Changes are also under consideration for Barbary sheep, including combining GMUs 29, 30, 32, 36 and 37 into a single hunt area, and increasing the number of hunts from five to eight but shortening the seasons, in order to spread out hunting pressure.
Oryx hunters could see additional tags for both off-range and once-in-a-lifetime hunts, but ibex hunters could see a decline in licenses in the Florida Mountains and, like elk, a ban on muzzleloaders with scopes.
The proposals for javelina, pronghorn and bighorn have been finalized and are available for public comment – click here. They are due to win final approval at the next meeting.
But as part of the public comment period on bighorn, longtime hunter and former NMBHA board member Brandon Wynn asked the commission to consider revising the tag allocation strategy in a way that would give New Mexico resident hunters more bighorn tags. His argument is that the current rule bends the definition of “hunt code,” which normally defines a specific area and time. Under the existing Bighorn Rule, adopted in 2012, a single bighorn hunt code now covers several months and numerous mountain ranges.
During their discussion, the commissioners and staff agreed with Wynn that the best solution is for the Legislature to rewrite the bighorn law, as other states have done, to specifically allow for a different model of bighorn tag allocation that provides residents, nonresidents and outfitter clients hunt opportunities but does not bend the hunt code law.
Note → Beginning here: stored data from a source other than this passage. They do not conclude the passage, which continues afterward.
(** * QuandeLibC: the Fock-state encoding of [src/fockstate.cpp]

    A shallow embedding of the [fockstate] class (construction, parsing,
    successor, tensor product, indexing, slicing, equality, occupation
    vector, text form, hash, combinatorial weight, annotation checks) and
    the properties of its specification.  [separate_state] is not part of
    the embedding: it works on the [annotation] class and on [photon2mode],
    which are declared outside this file.

    Conventions of the embedding.
    - [int] values are integers of [Z]; signed [int] overflow is undefined
      behaviour in C++ and lies outside the model.
    - [char] values are 8-bit; every store of an [int] expression into the
      [char] buffer goes through [to_char], the conversion written out.
      Whether plain [char] is signed depends on the platform, so the
      development is parametric in [char_signed].
    - The buffer [_code] is an [option (list Z)]: [None] is the null pointer,
      [Some l] a buffer holding the bytes [l].  Buffers have value semantics;
      the flag [_owned_data], which only governs deallocation and
      copy-before-write, is not part of the model.
    - A call either returns, throws, or runs into undefined behaviour
      (a read through the null pointer): type [result]. *)

From Stdlib Require Import String Ascii ZArith List Lia Bool Arith Sorted FinFun.
From Stdlib Require DecimalString DecimalNat.
Import ListNotations.
Open Scope Z_scope.

(** ** Outcomes of a call *)

Inductive exn : Type :=
| invalid_argument (what : string)
| out_of_range (what : string).

Inductive result (A : Type) : Type :=
| Ok (a : A)
| Throw (e : exn)
| UB.

Arguments Ok {A} a.
Arguments Throw {A} e.
Arguments UB {A}.

Definition bind {A B : Type} (r : result A) (k : A -> result B) : result B :=
  match r with
  | Ok a => k a
  | Throw e => Throw e
  | UB => UB
  end.

Notation "x <- r ;; k" := (bind r (fun x => k))
  (at level 61, r at next level, right associativity).
Notation "' p <- r ;; k" := (bind r (fun x => match x with p => k end))
  (at level 61, p pattern, r at next level, right associativity).

(** The exception every guarded operation throws on a state without code. *)
Definition ndef_error : exn :=
  invalid_argument "cannot make operation on ndef-state".

(** ** The state *)

Record fockstate : Type := mk_fockstate {
  _m : Z;                      (* number of modes *)
  _n : Z;                      (* number of particles (cached) *)
  _code : option (list Z)      (* char buffer, 'A' + mode per particle *)
}.

(** ['A'] *)
Definition chr_A : Z := 65.

(** Writing position [i] of a buffer. *)
Fixpoint list_set (i : nat) (v : Z) (l : list Z) : list Z :=
  match l, i with
  | [], _ => []
  | _ :: r, O => v :: r
  | x :: r, S i' => x :: list_set i' v r
  end.

Section Model.

(** Signedness of plain [char] on the target. *)
Variable char_signed : bool.

Definition CHAR_MAX : Z := if char_signed then 127 else 255.

(** Conversion of an [int] to [char]. *)
Definition to_char (z : Z) : Z :=
  if char_signed then (z + 128) mod 256 - 128 else z mod 256.

(** *** Constructors *)

(** [fockstate::fockstate()] *)
Definition fockstate_default : fockstate := mk_fockstate 0 0 None.

(** [fockstate::fockstate(int m)]: the shared zero-length buffer. *)
Definition fockstate_m (m : Z) : fockstate := mk_fockstate m 0 (Some []).

(** [fockstate::fockstate(int m, int n)]: [memset(_code, 'A', _n)].
    The count is non-negative at every call ([new char[_n]]). *)
Definition fockstate_mn (m n : Z) : fockstate :=
  if n =? 0 then mk_fockstate m 0 (Some [])
  else mk_fockstate m n (Some (repeat chr_A (Z.to_nat n))).

(** [fockstate::fockstate(int m, int n, const char *code, bool owned_data)] *)
Definition fockstate_raw (m n : Z) (code : option (list Z)) : fockstate :=
  mk_fockstate m n code.

(** The nested loops of [_set_fs_vect] (and of the end of [_parse_str]):
    [for i < _m: for j < fs_vect[i]: _code[k++] = char(i + 65)]. *)
Definition fill_code (m : nat) (fs_vect : list Z) : list Z :=
  flat_map (fun i => repeat (to_char (Z.of_nat i + chr_A))
                            (Z.to_nat (nth i fs_vect 0)))
           (seq 0 m).

(** [for (i = 0; i < _m; i++) _n += fs_vect[i]] *)
Definition sum_vect (m : nat) (fs_vect : list Z) : Z :=
  fold_left (fun acc i => acc + nth i fs_vect 0) (seq 0 m) 0.

(** [fockstate::fockstate(const std::vector<int> &fs_vect)] with
    [_set_fs_vect]. *)
Definition fockstate_of_vect (fs_vect : list Z) : fockstate :=
  let m := length fs_vect in
  let n := sum_vect m fs_vect in
  if n =? 0 then mk_fockstate (Z.of_nat m) 0 (Some [])
  else mk_fockstate (Z.of_nat m) n (Some (fill_code m fs_vect)).

(** Copy constructor: [memcpy] of [_n] bytes, or the shared empty buffer. *)
Definition copy (b : fockstate) : fockstate :=
  match _code b with
  | Some code =>
      if _n b =? 0 then mk_fockstate (_m b) (_n b) (Some [])
      else mk_fockstate (_m b) (_n b) (Some (firstn (Z.to_nat (_n b)) code))
  | None => mk_fockstate (_m b) (_n b) None
  end.

(** [operator=]: assigning an object to itself ([&b == this]) leaves it as
    it is; otherwise the previous buffer of the target is released and the
    fields are taken from [b] as in the copy constructor. *)
Definition assign (target b : fockstate) (same_object : bool) : fockstate :=
  if same_object then target else copy b.

(** *** Successor *)

(** [for (i = _n-1; i >= 0 && _code[i] == _m-1+'A'; i--);]
    with [k = i + 1]; [None] is [i < 0]. *)
Fixpoint scan_last (code : list Z) (top : Z) (k : nat) : option nat :=
  match k with
  | O => None
  | S i => if nth i code 0 =? top then scan_last code top i else Some i
  end.

(** The body of [operator++] on the buffer: [None] when the scan ends with
    [i < 0]; otherwise [_code[i] += 1; for (j = i+1; j < _n; j++)
    _code[j] = _code[i];]. *)
Definition inc_code (code : list Z) (top : Z) (n : nat) : option (list Z) :=
  match scan_last code top n with
  | None => None
  | Some i =>
      let code1 := list_set i (to_char (nth i code 0 + 1)) code in
      Some (fold_left (fun c j => list_set j (nth i c 0) c)
                      (seq (S i) (n - S i)) code1)
  end.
Although the state Attorney General’s Office has issued a statement that the current regulation does not break the law, there are enough questions about it that Commissioner Roberta Salazar Henry suggested the commission consider other ways of allocating bighorn tags. She moved to delay approval of the rule by a month or two in order for the department to consider Wynn’s proposal. That still allowed time to approve the Bighorn Rule this summer. “Having the discussion is more important than not having the discussion,” she argued.
Because Gov. Michelle Lujan Grisham still has not appointed the two open seats on the commission, and because Commissioner Jimmy Bates was absent, that left just four commissioners to consider the motion. Commissioners Deanna Archuleta and Tirzio Lopez voted with Salazar Henry in favor of taking time to discuss the issue in depth. But Chairwoman Sharon Salazar Hickey voted “no” and the motion failed to get the four votes needed to pass.
The next meeting is set for June 3 in Eagle Nest.